§ TASK ITEM: One figure is the whole answer: the number of lines below that contain the word "What".

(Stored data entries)
··········

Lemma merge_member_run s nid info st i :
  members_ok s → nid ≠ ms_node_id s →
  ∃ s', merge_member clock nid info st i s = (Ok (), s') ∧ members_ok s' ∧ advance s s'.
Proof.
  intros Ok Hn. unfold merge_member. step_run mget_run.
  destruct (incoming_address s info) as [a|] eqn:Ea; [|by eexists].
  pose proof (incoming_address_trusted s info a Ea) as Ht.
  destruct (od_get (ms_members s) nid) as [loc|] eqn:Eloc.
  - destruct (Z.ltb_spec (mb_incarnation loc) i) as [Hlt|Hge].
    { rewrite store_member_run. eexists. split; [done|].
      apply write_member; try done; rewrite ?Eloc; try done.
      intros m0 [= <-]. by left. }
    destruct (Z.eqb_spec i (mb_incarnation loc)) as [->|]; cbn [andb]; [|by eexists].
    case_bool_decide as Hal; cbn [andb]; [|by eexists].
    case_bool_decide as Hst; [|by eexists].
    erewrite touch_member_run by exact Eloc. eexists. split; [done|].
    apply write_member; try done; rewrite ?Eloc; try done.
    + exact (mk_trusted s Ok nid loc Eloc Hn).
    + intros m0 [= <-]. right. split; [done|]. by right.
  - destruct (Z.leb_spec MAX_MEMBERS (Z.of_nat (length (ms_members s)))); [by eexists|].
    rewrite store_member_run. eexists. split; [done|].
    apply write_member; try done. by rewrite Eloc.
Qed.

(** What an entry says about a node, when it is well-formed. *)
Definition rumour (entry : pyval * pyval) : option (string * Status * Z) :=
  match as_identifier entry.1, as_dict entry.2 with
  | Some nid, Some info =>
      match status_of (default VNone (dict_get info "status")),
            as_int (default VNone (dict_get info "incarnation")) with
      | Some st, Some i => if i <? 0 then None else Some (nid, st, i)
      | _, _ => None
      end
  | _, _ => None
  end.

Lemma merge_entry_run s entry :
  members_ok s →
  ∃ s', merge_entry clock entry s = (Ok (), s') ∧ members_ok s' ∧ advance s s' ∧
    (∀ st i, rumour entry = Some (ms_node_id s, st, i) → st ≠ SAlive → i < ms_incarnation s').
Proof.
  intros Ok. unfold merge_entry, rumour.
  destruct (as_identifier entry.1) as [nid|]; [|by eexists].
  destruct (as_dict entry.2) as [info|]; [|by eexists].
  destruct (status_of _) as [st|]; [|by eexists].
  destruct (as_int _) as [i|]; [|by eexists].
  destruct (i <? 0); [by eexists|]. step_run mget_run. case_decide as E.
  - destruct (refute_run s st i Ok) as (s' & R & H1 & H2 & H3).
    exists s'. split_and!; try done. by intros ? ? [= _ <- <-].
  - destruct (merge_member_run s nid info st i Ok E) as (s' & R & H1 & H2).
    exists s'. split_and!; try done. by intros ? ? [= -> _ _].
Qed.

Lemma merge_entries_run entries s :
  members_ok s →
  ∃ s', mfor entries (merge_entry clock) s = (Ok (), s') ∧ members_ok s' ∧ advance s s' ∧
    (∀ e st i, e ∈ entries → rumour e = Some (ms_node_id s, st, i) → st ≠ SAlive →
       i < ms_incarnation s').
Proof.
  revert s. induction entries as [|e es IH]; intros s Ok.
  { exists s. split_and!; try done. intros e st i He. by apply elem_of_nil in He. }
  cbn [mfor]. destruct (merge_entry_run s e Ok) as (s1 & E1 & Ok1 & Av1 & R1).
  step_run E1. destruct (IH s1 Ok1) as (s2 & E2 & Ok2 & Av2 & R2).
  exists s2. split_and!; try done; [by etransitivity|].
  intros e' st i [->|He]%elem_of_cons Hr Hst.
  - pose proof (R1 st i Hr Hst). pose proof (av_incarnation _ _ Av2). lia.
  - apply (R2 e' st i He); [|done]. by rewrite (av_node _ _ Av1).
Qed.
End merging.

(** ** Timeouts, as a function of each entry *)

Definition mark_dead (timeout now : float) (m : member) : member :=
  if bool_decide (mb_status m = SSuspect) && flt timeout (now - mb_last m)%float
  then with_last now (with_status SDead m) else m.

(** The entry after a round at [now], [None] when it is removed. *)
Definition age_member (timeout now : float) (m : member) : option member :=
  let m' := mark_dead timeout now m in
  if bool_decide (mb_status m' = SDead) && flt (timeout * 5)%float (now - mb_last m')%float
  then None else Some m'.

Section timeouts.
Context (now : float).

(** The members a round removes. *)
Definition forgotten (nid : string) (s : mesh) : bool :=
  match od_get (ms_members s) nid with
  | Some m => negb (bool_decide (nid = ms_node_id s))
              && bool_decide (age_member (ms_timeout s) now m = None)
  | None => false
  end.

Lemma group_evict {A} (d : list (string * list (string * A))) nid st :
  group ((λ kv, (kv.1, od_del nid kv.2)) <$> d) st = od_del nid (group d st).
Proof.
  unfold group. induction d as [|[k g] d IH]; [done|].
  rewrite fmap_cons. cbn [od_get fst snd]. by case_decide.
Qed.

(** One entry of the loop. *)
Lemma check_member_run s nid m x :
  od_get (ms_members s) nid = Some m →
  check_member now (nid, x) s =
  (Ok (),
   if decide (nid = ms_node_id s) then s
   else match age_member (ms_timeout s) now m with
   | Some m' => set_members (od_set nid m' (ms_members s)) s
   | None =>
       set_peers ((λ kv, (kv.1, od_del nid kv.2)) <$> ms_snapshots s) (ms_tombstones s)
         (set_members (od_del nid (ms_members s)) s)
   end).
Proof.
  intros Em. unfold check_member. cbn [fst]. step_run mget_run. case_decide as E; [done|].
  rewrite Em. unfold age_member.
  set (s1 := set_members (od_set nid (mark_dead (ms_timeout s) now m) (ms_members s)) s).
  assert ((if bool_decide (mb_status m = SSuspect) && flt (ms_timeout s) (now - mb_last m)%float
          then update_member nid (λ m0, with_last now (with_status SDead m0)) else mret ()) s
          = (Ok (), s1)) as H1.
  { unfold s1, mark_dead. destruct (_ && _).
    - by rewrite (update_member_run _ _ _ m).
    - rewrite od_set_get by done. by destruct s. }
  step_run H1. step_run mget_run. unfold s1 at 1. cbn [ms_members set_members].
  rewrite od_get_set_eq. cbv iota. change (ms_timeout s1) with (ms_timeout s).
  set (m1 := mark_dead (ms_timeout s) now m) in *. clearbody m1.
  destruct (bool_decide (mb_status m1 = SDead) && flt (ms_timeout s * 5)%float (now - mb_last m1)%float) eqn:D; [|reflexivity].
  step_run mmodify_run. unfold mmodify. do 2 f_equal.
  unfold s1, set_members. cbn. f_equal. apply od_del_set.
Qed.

··········

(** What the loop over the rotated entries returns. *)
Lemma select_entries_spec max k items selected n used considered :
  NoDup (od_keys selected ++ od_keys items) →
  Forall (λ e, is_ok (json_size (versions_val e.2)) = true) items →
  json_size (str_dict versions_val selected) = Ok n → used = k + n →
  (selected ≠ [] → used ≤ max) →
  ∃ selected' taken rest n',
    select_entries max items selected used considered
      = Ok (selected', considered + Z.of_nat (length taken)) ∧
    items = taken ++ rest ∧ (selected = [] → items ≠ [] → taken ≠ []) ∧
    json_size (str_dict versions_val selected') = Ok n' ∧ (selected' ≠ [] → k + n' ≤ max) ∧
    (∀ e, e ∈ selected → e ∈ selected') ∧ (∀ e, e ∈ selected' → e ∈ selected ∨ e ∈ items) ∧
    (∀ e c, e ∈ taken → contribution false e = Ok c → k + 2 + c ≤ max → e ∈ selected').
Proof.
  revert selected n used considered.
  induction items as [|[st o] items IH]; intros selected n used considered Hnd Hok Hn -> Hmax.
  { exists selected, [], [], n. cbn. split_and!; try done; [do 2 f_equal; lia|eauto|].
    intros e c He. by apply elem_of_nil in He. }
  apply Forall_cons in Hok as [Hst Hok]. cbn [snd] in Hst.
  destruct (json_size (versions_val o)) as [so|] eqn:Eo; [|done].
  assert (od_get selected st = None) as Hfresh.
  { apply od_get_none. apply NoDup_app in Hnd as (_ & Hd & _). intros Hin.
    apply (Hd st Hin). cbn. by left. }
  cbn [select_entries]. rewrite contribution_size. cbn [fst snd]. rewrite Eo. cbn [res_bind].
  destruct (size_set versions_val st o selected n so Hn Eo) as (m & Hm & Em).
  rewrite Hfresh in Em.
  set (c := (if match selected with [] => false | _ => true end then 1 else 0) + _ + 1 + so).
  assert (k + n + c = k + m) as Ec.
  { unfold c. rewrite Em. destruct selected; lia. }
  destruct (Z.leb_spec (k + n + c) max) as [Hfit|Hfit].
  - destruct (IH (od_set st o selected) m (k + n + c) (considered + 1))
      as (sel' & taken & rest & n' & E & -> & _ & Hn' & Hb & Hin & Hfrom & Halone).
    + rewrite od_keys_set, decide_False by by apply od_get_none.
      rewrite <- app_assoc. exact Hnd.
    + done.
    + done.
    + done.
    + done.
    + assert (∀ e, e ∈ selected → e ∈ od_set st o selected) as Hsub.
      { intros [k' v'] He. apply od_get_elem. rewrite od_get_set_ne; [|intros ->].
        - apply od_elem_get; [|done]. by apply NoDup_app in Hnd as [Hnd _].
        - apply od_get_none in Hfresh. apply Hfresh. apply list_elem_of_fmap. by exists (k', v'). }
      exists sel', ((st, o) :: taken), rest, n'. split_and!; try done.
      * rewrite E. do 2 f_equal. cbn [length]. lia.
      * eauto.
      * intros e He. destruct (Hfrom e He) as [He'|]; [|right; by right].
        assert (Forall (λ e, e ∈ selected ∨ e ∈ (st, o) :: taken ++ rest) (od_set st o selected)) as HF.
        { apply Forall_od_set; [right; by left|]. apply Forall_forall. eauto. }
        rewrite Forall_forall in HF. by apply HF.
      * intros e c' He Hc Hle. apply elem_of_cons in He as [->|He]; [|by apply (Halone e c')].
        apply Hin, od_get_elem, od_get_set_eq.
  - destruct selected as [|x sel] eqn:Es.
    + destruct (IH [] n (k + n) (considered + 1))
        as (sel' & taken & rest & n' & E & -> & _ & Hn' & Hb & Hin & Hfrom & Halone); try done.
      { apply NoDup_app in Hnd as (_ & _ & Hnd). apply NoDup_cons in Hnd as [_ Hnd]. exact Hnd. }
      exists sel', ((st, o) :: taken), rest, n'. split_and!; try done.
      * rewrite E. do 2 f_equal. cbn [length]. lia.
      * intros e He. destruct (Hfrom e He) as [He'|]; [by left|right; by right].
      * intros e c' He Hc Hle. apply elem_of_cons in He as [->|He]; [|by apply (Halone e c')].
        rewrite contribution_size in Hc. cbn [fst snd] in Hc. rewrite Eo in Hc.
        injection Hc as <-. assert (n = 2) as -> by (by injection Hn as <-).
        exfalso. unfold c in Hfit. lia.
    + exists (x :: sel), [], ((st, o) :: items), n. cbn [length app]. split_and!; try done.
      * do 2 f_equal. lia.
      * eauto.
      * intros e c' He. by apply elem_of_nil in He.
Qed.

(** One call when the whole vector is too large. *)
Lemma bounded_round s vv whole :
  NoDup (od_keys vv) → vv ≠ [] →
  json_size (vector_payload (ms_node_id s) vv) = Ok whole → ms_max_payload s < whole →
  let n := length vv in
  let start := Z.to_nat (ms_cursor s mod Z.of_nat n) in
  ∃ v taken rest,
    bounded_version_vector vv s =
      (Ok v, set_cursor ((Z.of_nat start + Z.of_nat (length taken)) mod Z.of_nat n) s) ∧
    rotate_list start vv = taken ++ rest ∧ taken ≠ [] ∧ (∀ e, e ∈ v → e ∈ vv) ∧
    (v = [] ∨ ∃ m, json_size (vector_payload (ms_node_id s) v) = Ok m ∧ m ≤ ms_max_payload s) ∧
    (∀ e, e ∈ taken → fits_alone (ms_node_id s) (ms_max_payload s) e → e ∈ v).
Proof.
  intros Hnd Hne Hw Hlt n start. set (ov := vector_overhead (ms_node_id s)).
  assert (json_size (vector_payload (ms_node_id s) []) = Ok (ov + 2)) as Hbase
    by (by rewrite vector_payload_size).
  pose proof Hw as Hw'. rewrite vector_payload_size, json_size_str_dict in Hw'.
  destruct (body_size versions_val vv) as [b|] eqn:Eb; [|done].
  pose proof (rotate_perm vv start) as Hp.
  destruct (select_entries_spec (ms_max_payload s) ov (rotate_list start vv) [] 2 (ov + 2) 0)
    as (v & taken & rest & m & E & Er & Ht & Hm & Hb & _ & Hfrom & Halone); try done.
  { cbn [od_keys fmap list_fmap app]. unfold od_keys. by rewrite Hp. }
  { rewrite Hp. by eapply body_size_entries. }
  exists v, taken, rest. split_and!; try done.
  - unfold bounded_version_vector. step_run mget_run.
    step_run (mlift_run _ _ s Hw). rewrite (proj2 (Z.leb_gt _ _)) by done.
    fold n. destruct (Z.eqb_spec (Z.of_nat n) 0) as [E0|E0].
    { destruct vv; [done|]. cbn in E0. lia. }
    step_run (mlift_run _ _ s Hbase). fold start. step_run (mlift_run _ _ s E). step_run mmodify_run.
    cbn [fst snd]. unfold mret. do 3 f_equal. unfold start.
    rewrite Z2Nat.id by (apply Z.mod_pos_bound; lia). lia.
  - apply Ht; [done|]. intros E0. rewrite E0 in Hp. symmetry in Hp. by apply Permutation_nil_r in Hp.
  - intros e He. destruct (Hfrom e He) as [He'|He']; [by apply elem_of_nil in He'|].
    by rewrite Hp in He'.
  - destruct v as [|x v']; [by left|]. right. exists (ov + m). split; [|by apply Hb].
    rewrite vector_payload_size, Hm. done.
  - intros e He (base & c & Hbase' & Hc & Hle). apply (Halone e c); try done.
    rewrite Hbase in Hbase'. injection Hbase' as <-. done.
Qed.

··········

§ REPLY: 2